Manchin, a key vote in the 50-50 Senate, told West Virginia reporters, “I would hope to see Democrats and Republicans agreeing on infrastructure – infrastructure by itself.”
He added, “It won’t be the $2.3 trillion, that I can tell you.”
The declaration came as Transportation Secretary Pete Buttigieg and other administration leaders attempt to redefine “infrastructure” to include just about everything — beyond simply roads, bridges, and railways.
“To me, infrastructure is the foundation that makes it possible for Americans to thrive. And that includes things like roads and bridges, but it also includes things like pipes,” Buttigieg recently told Grist.
“If you can’t count on a glass of clean, safe drinking water, you’re not free. And you’re not able to live a life of your choosing,” he said.

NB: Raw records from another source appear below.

(** * tsresync: the MPEG transport stream resynchronizer

    A shallow embedding of [src/tstools/tsresync.cpp] and the properties of
    its synchronization engine.

    Conventions of the embedding:
    - [size_t], [uint64_t] and [std::streamsize] are 64-bit; their values are
      integers in [Z] and every arithmetic operation of the source on them is
      written with its wrap-around ([sz_add], [sz_sub], [to_streamsize]);
    - a byte ([uint8_t]) is a [Z] in [0, 256);
    - a pointer into the synchronization buffer is its offset from
      [sync_buf] (a [Z], possibly negative or past the end); pointer
      arithmetic and pointer comparison are those of [Z];
    - dereferencing a pointer outside the buffer, a failed [assert]
      (assertions are taken as compiled in) and a loop that outlives its
      fuel are distinct results of type [outcome];
    - the loops of the source are functions with a fuel argument, set by
      their callers to a bound on the number of iterations where the
      source has one;
    - diagnostics written to [std::cerr] are not modelled. *)

From Stdlib Require Import ZArith List Bool Lia.
Import ListNotations.
Open Scope Z_scope.

(* ------------------------------------------------------------------ *)
(** * Results of a computation *)

Inductive outcome (A : Type) : Type :=
| Ret (a : A)      (* normal completion *)
| AssertFail       (* an assert() did not hold *)
| Undefined        (* access outside the buffer, division by zero *)
| OutOfFuel.       (* the loop bound of the model was reached *)

Arguments Ret {A} a.
Arguments AssertFail {A}.
Arguments Undefined {A}.
Arguments OutOfFuel {A}.

Definition bind {A B : Type} (c : outcome A) (k : A -> outcome B) : outcome B :=
  match c with
  | Ret a => k a
  | AssertFail => AssertFail
  | Undefined => Undefined
  | OutOfFuel => OutOfFuel
  end.

Notation "x <- c ;; k" := (bind c (fun x => k))
  (at level 61, c at next level, right associativity).
Notation "' p <- c ;; k" := (bind c (fun x => let 'p := x in k))
  (at level 61, p pattern, c at next level, right associativity).

(* ------------------------------------------------------------------ *)
(** * Machine integers *)

Definition SIZE_MOD : Z := 2 ^ 64.

Definition wrap (x : Z) : Z := x mod SIZE_MOD.

(** [a + b] and [a - b] on [size_t] (or [uint64_t]) operands. *)
Definition sz_add (a b : Z) : Z := wrap (a + b).
Definition sz_sub (a b : Z) : Z := wrap (a - b).

(** The conversion [std::streamsize (size)] of a [size_t]. *)
Definition to_streamsize (x : Z) : Z :=
  if x <? 2 ^ 63 then x else x - SIZE_MOD.

(** Unsigned division; dividing by zero is undefined. *)
Definition udiv (a b : Z) : outcome Z :=
  if b =? 0 then Undefined else Ret (a / b).

(* ------------------------------------------------------------------ *)
(** * Constants of tsMPEG.h *)

(** Modelled from the spec: tsMPEG.h, which declares [PKT_SIZE], is not
    among the sources; the bare packet size is 188 bytes (help text of
    --keep and --packet-size). *)
Definition PKT_SIZE : Z := 188.

(** Modelled from the spec: tsMPEG.h, which declares [SYNC_BYTE], is not
    among the sources; the marker byte is 0x47 (help text of --continue). *)
Definition SYNC_BYTE : Z := 0x47.

(** Modelled from the spec: tsMPEG.h, which declares [PKT_RS_SIZE], is not
    among the sources; a packet with trailing 16-byte Reed-Solomon outer
    FEC has 204 bytes (help text of --packet-size). *)
Definition PKT_RS_SIZE : Z := 204.
(** Change of format: [(float)d] rounds, [(double)f] is exact. *)
Definition fp_convert (prec emax : Z) (x : fp) : fp :=
  match x with
  | S754_finite s m e => binary_normalize prec emax (cond_Zopp s (Zpos m)) e s
  | _ => x
  end.
Definition to_f32 (x : fp) : fp := fp_convert F32.prec F32.emax x.
Definition to_f64 (x : fp) : fp := fp_convert F64.prec F64.emax x.

Definition fopp (x : fp) : fp := SFopp x.
Definition fabs (x : fp) : fp := SFabs x.
Definition flt (x y : fp) : bool := SFltb x y.
Definition fle (x y : fp) : bool := SFleb x y.
Definition f0 : fp := S754_zero false.

#[export] Instance fp_inhabited : Inhabited fp := populate f0.

(** [isfinite]. *)
Definition is_finite (x : fp) : bool :=
  match x with S754_zero _ | S754_finite _ _ _ => true | _ => false end.
Definition is_nan (x : fp) : bool := match x with S754_nan => true | _ => false end.

(** ** Conversion to integers

    A conversion truncates towards zero.  When the truncated value does not fit the
    integer type the C standard leaves the result open; the model takes the one of the
    vehicle's VFP unit, which saturates and maps NaN to 0. *)

Definition ftrunc (s : bool) (m : positive) (e : Z) : Z :=
  cond_Zopp s (Z.shiftl (Zpos m) e).

Definition fp_to_Z (lo hi : Z) (x : fp) : Z :=
  match x with
  | S754_nan => 0
  | S754_zero _ => 0
  | S754_infinity s => if s then lo else hi
  | S754_finite s m e => Z.max lo (Z.min hi (ftrunc s m e))
  end.

Definition f_to_u64 (x : fp) : Z := fp_to_Z 0 (2 ^ 64 - 1) x.
Definition f_to_int (x : fp) : Z := fp_to_Z INT_MIN INT_MAX x.
Definition f_to_long `{!CAbi} (x : fp) : Z := fp_to_Z LONG_MIN LONG_MAX x.

(** [ceilf], for a value whose result is converted to [int] at once: the least
    integer not below it, as a value of the same format. *)
Definition fceil_Z (s : bool) (m : positive) (e : Z) : Z :=
  - Z.shiftl (- cond_Zopp s (Zpos m)) e.

Definition fceil (x : fp) : fp :=
  match x with
  | S754_finite s m e =>
      if 0 <=? e then x
      else match fceil_Z s m e with
           | 0 => S754_zero s
           | z => F32.of_Z z
           end
  | _ => x
  end.

Declare Scope f32_scope.
Delimit Scope f32_scope with f32.
Infix "+" := F32.add : f32_scope.
Infix "-" := F32.sub : f32_scope.
Infix "*" := F32.mul : f32_scope.
Infix "/" := F32.div : f32_scope.
Infix "<?" := flt : f32_scope.
Infix "<=?" := fle : f32_scope.
Notation "x >? y" := (flt y x) (only parsing) : f32_scope.
Notation "x >=? y" := (fle y x) (only parsing) : f32_scope.

Declare Scope f64_scope.
Delimit Scope f64_scope with f64.
Infix "+" := F64.add : f64_scope.
Infix "-" := F64.sub : f64_scope.
Infix "*" := F64.mul : f64_scope.
Infix "/" := F64.div : f64_scope.
Infix "<?" := flt : f64_scope.
Infix "<=?" := fle : f64_scope.

(** ** Order lemmas

    The comparisons are those of IEEE 754: false as soon as one side is NaN. *)

Lemma Zpos_compare_cont m1 m2 : Pos.compare_cont Eq m1 m2 = (m1 ?= m2)%positive.
Proof. reflexivity. Qed.

Lemma SFcompare_swap x y :
  SFcompare y x = option_map CompOpp (SFcompare x y).
Proof.
  destruct x as [[]|[]| |[] m1 e1], y as [[]|[]| |[] m2 e2]; cbn; try reflexivity;
    rewrite (Z.compare_antisym e1 e2); destruct (Z.compare e1 e2); cbn; try reflexivity;
    rewrite !Zpos_compare_cont, (Pos.compare_antisym m1 m2); reflexivity.
Qed.

Lemma flt_not_fle x y : flt x y = true -> fle y x = false.
Proof.
  unfold flt, fle, SFltb, SFleb. rewrite (SFcompare_swap x y).
  by destruct (SFcompare x y) as [[]|].
Qed.

Lemma flt_fle x y : flt x y = true -> fle x y = true.
Proof. unfold flt, fle, SFltb, SFleb. by destruct (SFcompare x y) as [[]|]. Qed.

Lemma flt_irrefl x : flt x x = false.
Proof.
  unfold flt, SFltb. destruct x as [[]|[]| |[] m e]; cbn; try reflexivity;
    rewrite Z.compare_refl, Zpos_compare_cont, Pos.compare_refl; reflexivity.
Qed.

Lemma fle_refl x : is_nan x = false -> fle x x = true.
Proof.
  unfold fle, SFleb. destruct x as [[]|[]| |[] m e]; cbn; try done; intros _;
    rewrite Z.compare_refl, Zpos_compare_cont, Pos.compare_refl; reflexivity.
Qed.

(** Away from NaN the order is total. *)
Lemma flt_false_fle x y :
  is_nan x = false -> is_nan y = false -> flt x y = false -> fle y x = true.
Proof.
  unfold flt, fle, SFltb, SFleb. intros Hx Hy. rewrite (SFcompare_swap x y).
  destruct (SFcompare x y) as [[]|] eqn:E; cbn; try done.
  destruct x as [[]|[]| |[] m1 e1], y as [[]|[]| |[] m2 e2]; cbn in *; discriminate.
Qed.

Lemma fle_not_nan x y : fle x y = true -> is_nan x = false /\ is_nan y = false.
Proof. unfold fle, SFleb. destruct x, y; cbn; try done. Qed.

Lemma flt_not_nan x y : flt x y = true -> is_nan x = false /\ is_nan y = false.
Proof. intros ?%flt_fle. by apply fle_not_nan. Qed.

(** The two-sided clamp the source writes as a pair of [if]s. *)
Definition fclamp (lo hi x : fp) : fp :=
  let x := if flt x lo then lo else x in if flt hi x then hi else x.

Lemma fclamp_le_hi lo hi x :
  is_nan lo = false -> is_nan hi = false -> is_nan x = false ->
  fle (fclamp lo hi x) hi = true.
Proof.
  intros Hlo Hhi Hx. unfold fclamp.
  destruct (flt hi (if flt x lo then lo else x)) eqn:E; [by apply fle_refl|].
  apply flt_false_fle in E; try done. by destruct (flt x lo).
Qed.

Lemma fclamp_ge_lo lo hi x :
  is_nan x = false -> fle lo hi = true ->
  fle lo (fclamp lo hi x) = true.
Proof.
  intros Hx Hlh. destruct (fle_not_nan _ _ Hlh) as [Hlo Hhi]. unfold fclamp.
  destruct (flt hi (if flt x lo then lo else x)) eqn:E; [done|].
  destruct (flt x lo) eqn:E'; [by apply fle_refl|].
  by apply flt_false_fle.
Qed.

(** ** Conversions stay in range *)

Lemma fp_to_Z_bounds lo hi x : lo <= 0 <= hi -> lo <= fp_to_Z lo hi x <= hi.
Proof. intros. destruct x as [s|s| |s m e]; cbn; try lia. by destruct s; lia. Qed.

Lemma f_to_u64_bounds x : 0 <= f_to_u64 x < 2 ^ 64.
Proof. unfold f_to_u64. pose proof (fp_to_Z_bounds 0 (2 ^ 64 - 1) x). lia. Qed.

Lemma f_to_int_bounds x : INT_MIN <= f_to_int x <= INT_MAX.
Proof. apply fp_to_Z_bounds. unfold INT_MIN, INT_MAX. lia. Qed.

Lemma f_to_long_bounds `{!CAbi} x : LONG_MIN <= f_to_long x <= LONG_MAX.
Proof.
  apply fp_to_Z_bounds. pose proof LONG_MAX_ge. pose proof LONG_MIN_le.
  unfold INT_MIN, INT_MAX in *. lia.
Qed.

(** ** NaN and overflow

    When the operations of the source cannot produce NaN, and when the conversion of an
    integer stays finite: the facts the clamps above need. *)

Section Rounding.
Variables prec emax : Z.

Lemma shr_1_bounds r : 0 <= shr_m r -> 0 <= shr_m (shr_1 r) <= shr_m r.
Proof. destruct r as [[|[p|p|]|[p|p|]] x y]; cbn; lia. Qed.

“So, fixing lead pipes, as the president is proposing, is absolutely an infrastructure investment — and, by the way, one of the best investments we can make in future generations.”
Buttigieg argued he does not expect “an opportunity like this to come along again” and described it as “this perfect storm if you will, of public impatience, bipartisan interest, demonstrated need, economic conditions, and a very supportive president to actually get something big done.”
Earlier this week, the White House said it would like a bipartisan deal, but Democrats are willing to go it alone to enact their priorities.
“We should be doing something in a bipartisan way,” Manchin said, according to Metro News.
“It’ll be based around infrastructure only. That’d be my advice. That’s a better way to go.”
He also indicated the broad plan may not have the desired economic effect Democrats are seeking right now.
“If we don’t accelerate the permitting of these projects,” he said of road projects, “it’ll be 10 years before they get started.”
Other Democrats weighed in to make more demands.
U.S. Rep. Thomas Suozzi (D-NY) told the Washington Post he will oppose the package if it does not include a repeal on State and Local Tax (SALT) limitations.
U.S. Rep. Cindy Axne (D-IA) would like to “add money for biofuel infrastructure, which would help her state,” the Post said.
“I am hoping this was an oversight and that they will support it,” Axne said.
Interest groups want $400 billion in home- and elder-care provisions to cut out of the plan to lessen the package’s cost.